Jane regarda avec amertume et mélancolie le jardin. Ces plantes, ces buissons, ces arbres qui lui avaient longtemps donné l'impression d'être immenses étaient maintenant d'une taille qu'elle jugeait d'insignifiante.

Elle s'engouffra finalement dans les buissons pour rejoindre le fond du jardin, suivant un sentier creusé par de nombreuses allées et venues. Son estomac se serra douloureusement quand elle arriva devant une petite cabane en bois.

C'était là qu'Alice et elle avaient passé la majeure partie de leur enfance, à se raconter des blagues, des histoires ou à jouer à chat. Elle y avait passé la meilleure, la plus magnifique, la plus heureuse période de sa vie. Maintenant, Jane se demandait avec tristesse si elle pouvait encore rentrer à l'intérieur. Elle se glissa à travers l'ouverture de justesse, s'écorchant les genoux au passage.

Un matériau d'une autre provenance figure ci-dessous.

Lemma add_active_eq (m : HyParViewMembership) (peer : PeerId) (now : Z) :
  add_active m peer now = commit m peer now.
Proof. unfold add_active. by rewrite commit_active_uncontended. Qed.

(** How large a commit can leave the views. *)
Lemma commit_len (m : HyParViewMembership) (peer : PeerId) (now : Z) :
  len (active (commit m peer now)) <= Z.max (len (active m)) (Z.max 1 (active_degree (config m))) ∧
  len (passive (commit m peer now)) <= Z.max (len (passive m)) (max_passive_degree (config m)).
Proof.
  rewrite commit_active_eq, commit_passive_eq. unfold demoted.
  destruct (demotion (config m) (active m)) as [q|] eqn:Hd.
  - apply demotion_Some in Hd as [Hq Hlen]. split.
    + rewrite len_add, len_remove. rewrite (decide_True (P := q ∈ active m)) by done. case_decide; lia.
    + case_decide; [|lia]. rewrite len_add. case_decide; lia.
  - apply demotion_None in Hd. replace (active m ∖ ∅) with (active m) by set_solver.
    replace (∅ ∪ passive m) with (passive m) by set_solver. split; [|case_decide; lia].
    rewrite len_add. destruct Hd as [Hd| ->]; [case_decide; lia|]. rewrite len_empty. case_decide; lia.
Qed.

(** ** The lock protocol *)

(** The fixed order: SWIM state, active view, passive view. *)
Definition rank (l : CommitLock) : nat :=
  match l with LSwim => 0 | LActive => 1 | LPassive => 2 end.

Lemma commit_round_inr (r : Round) (wait_for : option CommitLock) (peer : PeerId) (now : Z) (m : HyParViewMembership) :
  commit_round r wait_for peer now = inr m → m = commit (at_round r) peer now.
Proof.
  unfold commit_round. intros Hr. repeat case_match; congruence.
Qed.

Lemma commit_rounds_spec (env : nat → Round) (peer : PeerId) (now : Z) (budget i : nat) (wait_for : option CommitLock) :
  ∃ k, (i <= k <= i + budget)%nat ∧
    (commit_rounds env peer now budget i wait_for).1 = commit (at_round (env k)) peer now ∧
    ∀ held l, (held, l) ∈ (commit_rounds env peer now budget i wait_for).2 →
      held = [] ∨ (k = (i + budget)%nat ∧ ∀ h, h ∈ held → (rank h < rank l)%nat).
Proof.
  revert i wait_for. induction budget as [|b IH]; intros i wait_for; cbn [commit_rounds].
  - exists i. split; [lia|]. split; [done|]. intros held l Hin. right. split; [lia|].
    intros h Hh. unfold commit_fallback in Hin. cbn [snd] in Hin. destruct (demotion _ _); cbn in Hin;
      repeat (apply elem_of_cons in Hin as [[= -> ->]|Hin]); set_unfold; destruct_or?; subst; cbn; try lia; done.
  - destruct (commit_round (env i) wait_for peer now) as [busy|m] eqn:Hr.
    + destruct (IH (S i) (Some busy)) as (k & Hk & Hm & Hw).
      destruct (commit_rounds env peer now b (S i) (Some busy)) as [m ws]. cbn [fst snd] in *.
      exists k. split; [lia|]. split; [done|]. intros held l [Hin|Hin]%elem_of_app.
      * left. destruct wait_for; cbn in Hin; set_unfold; naive_solver.
      * destruct (Hw held l Hin) as [|[-> ?]]; [by left|]. right. split; [lia|done].
    + apply commit_round_inr in Hr as ->. exists i. split; [lia|]. split; [done|].
      intros held l Hin. left. cbn [snd] in Hin. destruct wait_for; cbn in Hin; set_unfold; naive_solver.
Qed.

(** The active-view commit completes whatever the contention: after at
    most eight busy rounds it has all its locks in some round [k], and its
    whole effect is one atomic commit on the membership as it is then.  It
    holds none of the three locks while it waits for another, except in the
    fallback round, where it waits in the fixed lock order. *)
Theorem commit_lock_discipline (env : nat → Round) (peer : PeerId) (now : Z) :
  ∃ k, (k <= COMMIT_TRY_ROUNDS)%nat ∧
    (commit_active env peer now).1 = commit (at_round (env k)) peer now ∧
    ∀ held l, (held, l) ∈ (commit_active env peer now).2 →
      held = [] ∨ (k = COMMIT_TRY_ROUNDS ∧ ∀ h, h ∈ held → (rank h < rank l)%nat).
Proof.
  destruct (commit_rounds_spec env peer now COMMIT_TRY_ROUNDS 0 None) as (k & Hk & Hm & Hw).
  exists k. split; [lia|]. split; [done|exact Hw].
Qed.

(** What a commit does.  The peer is in the active view and Alive in SWIM;
    a view that has reached its target degree gives up one peer (its first)
    to the passive view when there is room, and nothing else changes.  A new
    peer therefore never grows a full view; but when the peer was active
    already, a full view shrinks, or the peer ends up in both views. *)
Theorem commit_effect (m : HyParViewMembership) (peer : PeerId) (now : Z) :
  let m' := add_active m peer now in
  peer ∈ active m' ∧ get_state (swim m') peer = Some Alive ∧
  (len (active m) < active_degree (config m) →
    active m' = {[peer]} ∪ active m ∧ passive m' = passive m) ∧
  (active_degree (config m) <= len (active m) → active m ≠ ∅ →
    ∃ q, q ∈ active m ∧ active m' = {[peer]} ∪ active m ∖ {[q]} ∧
      passive m' = (if decide (len (passive m) < max_passive_degree (config m)) then {[q]} ∪ passive m else passive m) ∧
      (peer ∉ active m → len (active m') = len (active m)) ∧
      (peer ∈ active m → peer ≠ q → len (active m') = len (active m) - 1)).
Proof.
  cbn zeta. rewrite add_active_eq.
  rewrite commit_passive_eq, commit_active_eq. destruct (commit_rest m peer now) as (_ & _ & -> & _).
  split; [set_solver|]. split; [by apply is_alive_mark_alive|].
  unfold demoted. destruct (demotion (config m) (active m)) as [q|] eqn:Hd.
  - apply demotion_Some in Hd as [Hq Hlen]. split; [lia|]. intros _ _. exists q.
    split; [done|]. split; [done|]. split; [done|]. rewrite len_add, len_remove.
    rewrite (decide_True (P := q ∈ active m)) by done. split; intros Hp.
    + rewrite decide_False by set_solver. lia.
    + intros Hne. rewrite decide_True by set_solver. lia.
  - apply demotion_None in Hd. split.
    + intros _. split; [set_solver|]. case_decide; set_solver.
    + intros Hlen Hne. exfalso. destruct Hd; [lia|done].
Qed.

(** ** Degree maintenance *)

Lemma foldl_promote (now : PeerId → Z) (l : list PeerId) (m : HyParViewMembership) :
  let m' := foldl (promote_one now) m l in
  active m' = list_to_set l ∪ active m ∧ passive m' = passive m ∖ list_to_set l ∧
  local_peer_id m' = local_peer_id m ∧ config m' = config m ∧ seen_peers m' = seen_peers m ∧
  (∀ p, is_Some (states (swim m') !! p) ↔ p ∈ l ∨ is_Some (states (swim m) !! p)).
Proof.
  cbn zeta. revert m. induction l as [|q l IH]; intros m; cbn [foldl].
  - cbn. repeat split; [set_solver|set_solver|set_solver..].
  - destruct (IH (promote_one now m q)) as (-> & -> & -> & -> & -> & Hs). cbn.
    repeat split; [set_solver|set_solver| |].
    + rewrite Hs. cbn. unfold set_alive. rewrite lookup_insert_is_Some'. set_solver.
    + rewrite Hs. cbn. unfold set_alive. rewrite lookup_insert_is_Some'. set_solver.
Qed.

Elle resta à genoux, trop faible et trop grande pour se lever, puis ses doigts rencontrèrent un livre qui traînait par terre, oublié et sale après tant d'années dans la petite cabane.

Jane le prit doucement et passa ses doigts sur la couverture poussiéreuse. Le livre était bleu avec un titre magnifiquement calligraphié. Jane ne se souvenait plus de l'histoire, mais elle pouvait voir que les pages étaient usées, sans doute dû aux innombrables lectures effectuées par Alice et elle. Alice... La gentille, magnifique, éblouissante Alice était morte l'année précédente, lorsqu'elle était à l'hôpital.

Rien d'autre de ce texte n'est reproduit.